I thought my community would be psyched to jump on board a project so life changing! Feeling unsure of were to start I went for the ol’ Field of Dreams approach with “If you build it, they will come.” Structuring the project was easy, logo design was a cinch, and finding t-shirt sponsors was a breeze.  I emailed, Facebooked, Tweeted, and reached out locally in numerous ways to find athletes but with only two weeks to go until race day, this project hasn’t come anything close to its goals.

I’ve spent the past few weeks waiting for a miracle. Waiting for athletes to start beating down my door to be a part of Team 4 Hope…but on Tuesday my hope ran out. After some discussion about Team 4 Hope with my mom I got in my car to drive home. I let one tiny tear of disappointment run down my cheek and then all of the sudden months of emotions began rising up and the floodgates opened.

I sat for nearly an hour in my car sobbing, letting the heartbreak of every moment in Africa consume me. Crying for the children who can’t go to school, crying for the women who are treated worse than animals, crying for the sick, the lost, and the hungry. Then I cried out of helplessness. Here I am in the richest country in the world with resources all around me, yet I have failed to raise any significant amount of funds.
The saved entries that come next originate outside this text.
(** X14. A request whose method a handler does not serve never reaches
    the store, whatever the store is: [handleDevices] answers any method
    but POST with 405 and [Allow: POST]; [handlePlaylists] answers any
    method but POST and GET with 405 and [Allow: POST, GET]; and for such
    a method [handleDeviceSubroutes] answers 404 or that 405, by the path.
    In each case the handler returns the store it was given and makes no
    call to it (the schedule is not consumed). *)
Theorem unserved_methods_skip_store
  (a : S) (now : Z) (r : routes.Request) (sch : schedule) :
  routes.Method r <> "POST" ->
  routes.handleDevices TrimSpace decodeDevice a now r sch
  = (a, {| routes.Allow := Some "POST";
           routes.Status := 405;
           routes.Content :=
             routes.Simple (api.JSON [("error", "method not allowed")]) |},
     sch)
  /\ (routes.Method r <> "GET" ->
      (forall deviceID,
          routes.handlePlaylists TrimSpace url_Parse decodePlaylist
            a now r deviceID sch
          = (a, {| routes.Allow := Some "POST, GET";
                   routes.Status := 405;
                   routes.Content :=
                     routes.Simple
                       (api.JSON [("error", "method not allowed")]) |},
             sch))
      /\ exists answer,
          routes.handleDeviceSubroutes TrimSpace url_Parse decodePlaylist
            a now r sch = (a, answer, sch)
          /\ (answer = routes.NotFound
              \/ answer = routes.methodNotAllowed ["POST"; "GET"])).
Proof.
  intros Hpost. apply String.eqb_neq in Hpost. split.
  - unfold routes.handleDevices, routes.MethodPost. rewrite Hpost.
    reflexivity.
  - intros Hget. apply String.eqb_neq in Hget.
    assert (Hplaylists : forall deviceID,
               routes.handlePlaylists TrimSpace url_Parse decodePlaylist
                 a now r deviceID sch
               = (a, routes.methodNotAllowed ["POST"; "GET"], sch)).
    { intros deviceID.
      unfold routes.handlePlaylists, routes.MethodPost, routes.MethodGet.
      rewrite Hpost, Hget. reflexivity. }
    split; [exact Hplaylists|].
    unfold routes.handleDeviceSubroutes.
    destruct (strings.Split _ _) as [|deviceID [|segment others]];
      try (eexists; split; [reflexivity | auto]);
      destruct (String.eqb deviceID "");
      try (eexists; split; [reflexivity | auto]).
    destruct (String.eqb segment "playlists").
    + eexists. split; [apply Hplaylists | auto].
    + eexists. split; [reflexivity | auto].
Qed.

(** X16. [createDevice] answers 400 exactly when the body does not decode
    or the trimmed [deviceId] is empty, and then it returns the store it
    was given and makes no call to it (the schedule is not consumed). *)
Theorem createDevice_bad_request_iff
  (a : S) (now : Z) (r : routes.Request) (sch : schedule) :
  (routes.Status (snd (run (routes.createDevice TrimSpace decodeDevice
                              a now r) sch)) = 400
   <-> (decodeDevice (routes.Body r) = None
        \/ exists req,
            decodeDevice (routes.Body r) = Some req
            /\ TrimSpace (routes.DeviceID req) = ""))
  /\ (routes.Status (snd (run (routes.createDevice TrimSpace decodeDevice
                                 a now r) sch)) = 400 ->
      routes.createDevice TrimSpace decodeDevice a now r sch
      = (a, snd (run (routes.createDevice TrimSpace decodeDevice a now r) sch),
         sch)).
Proof.
  unfold run, routes.createDevice.
  destruct (decodeDevice (routes.Body r)) as [req|] eqn:Hdec.
  - destruct (String.eqb_spec (TrimSpace (routes.DeviceID req)) "") as [E|E].
    + cbn. split; [|reflexivity]. split; eauto.
    + unfold bind.
      destruct (store.CreateDevice a now (TrimSpace (routes.DeviceID req)) sch)
        as [[a' [created [e|]]] sch']; cbn.
      * split; [|discriminate]. split; [discriminate|].
        intros [Hnone | (req' & [= <-] & Hempty)]; congruence.
      * split.
        -- split; [destruct created; discriminate|].
           intros [Hnone | (req' & [= <-] & Hempty)]; congruence.
        -- destruct created; discriminate.
  - cbn. split; [|reflexivity]. split; auto.
Qed.

End Routing.

Lemma device_routes_witness :
  "device-123" <> ""
  /\ no_slash "device-123" = true
  /\ routes.handleDeviceSubroutes (fun x => x)
       (fun _ => inl (ErrorsNew "parse")) (fun _ => None) demo_store 20
       (routes.mk_Request "GET" "/devices/device-123/playlists/extra/more" "")
     = routes.handlePlaylists (fun x => x)
         (fun _ => inl (ErrorsNew "parse")) (fun _ => None) demo_store 20
         (routes.mk_Request "GET" "/devices/device-123/playlists/extra/more" "")
         "device-123".
Proof.
  assert (Hid : "device-123" <> "") by discriminate.
  split; [exact Hid|]. split; [reflexivity|].
  destruct (device_routes (fun x => x) (fun _ => inl (ErrorsNew "parse"))
              (fun _ => None) demo_store 20
              (routes.mk_Request "GET"
                 "/devices/device-123/playlists/extra/more" "")
              "device-123" Hid eq_refl) as (Hroute & _).
  apply (Hroute "/extra/more").
  - right. exists "extra/more". reflexivity.
  - reflexivity.
Defined.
Thankfully, I then realized how pathetic I was being. I wiped my eyes, looked at myself in the mirror and asked myself, “So what are you going to do now?”

I am not God. I cannot control all things. But He can’t continue working though me if I give up, can He? David took down Goliath with stones and I am going to have to do my part to take down this Goliath-sized problem of global poverty the same way…one small stone at a time. I may be throwing like a little girl now but over time I know that my aim will improve and I may even be able to inspire others to fight with me.

I recently started reading “Start Something That Matters,” by Blake Mycoskie, founder of TOMS, and it has been very encouraging. Blake had a similar start to his project. He wanted to run a shoe company that donated a pair of shoes to a child in need for every pair sold. While his idea was genius from the beginning, it wasn’t successful right away. During the periods when Blake was fearful of whether or not the TOMS dream would survive he went to a quote by Winston Churchill, “Success is the ability to go from one failure to another with no loss of enthusiasm.”

Sure, I am afraid that more failed attempts lie ahead but I am not going to let the fear of it keep me from moving forward. We all have the power to bring about so much good change in our world but so many of us stop in our tracks when circumstances tell us we can’t.

So tonight I write. In two weeks I will race in a triathlon. A month from now I could be juggling on the sidewalk, throwing a concert, or calling up Bill Gates. Who knows how many doors will open for me or how many will be slammed in my face. All I know is that my heart has been too broken to quit knocking.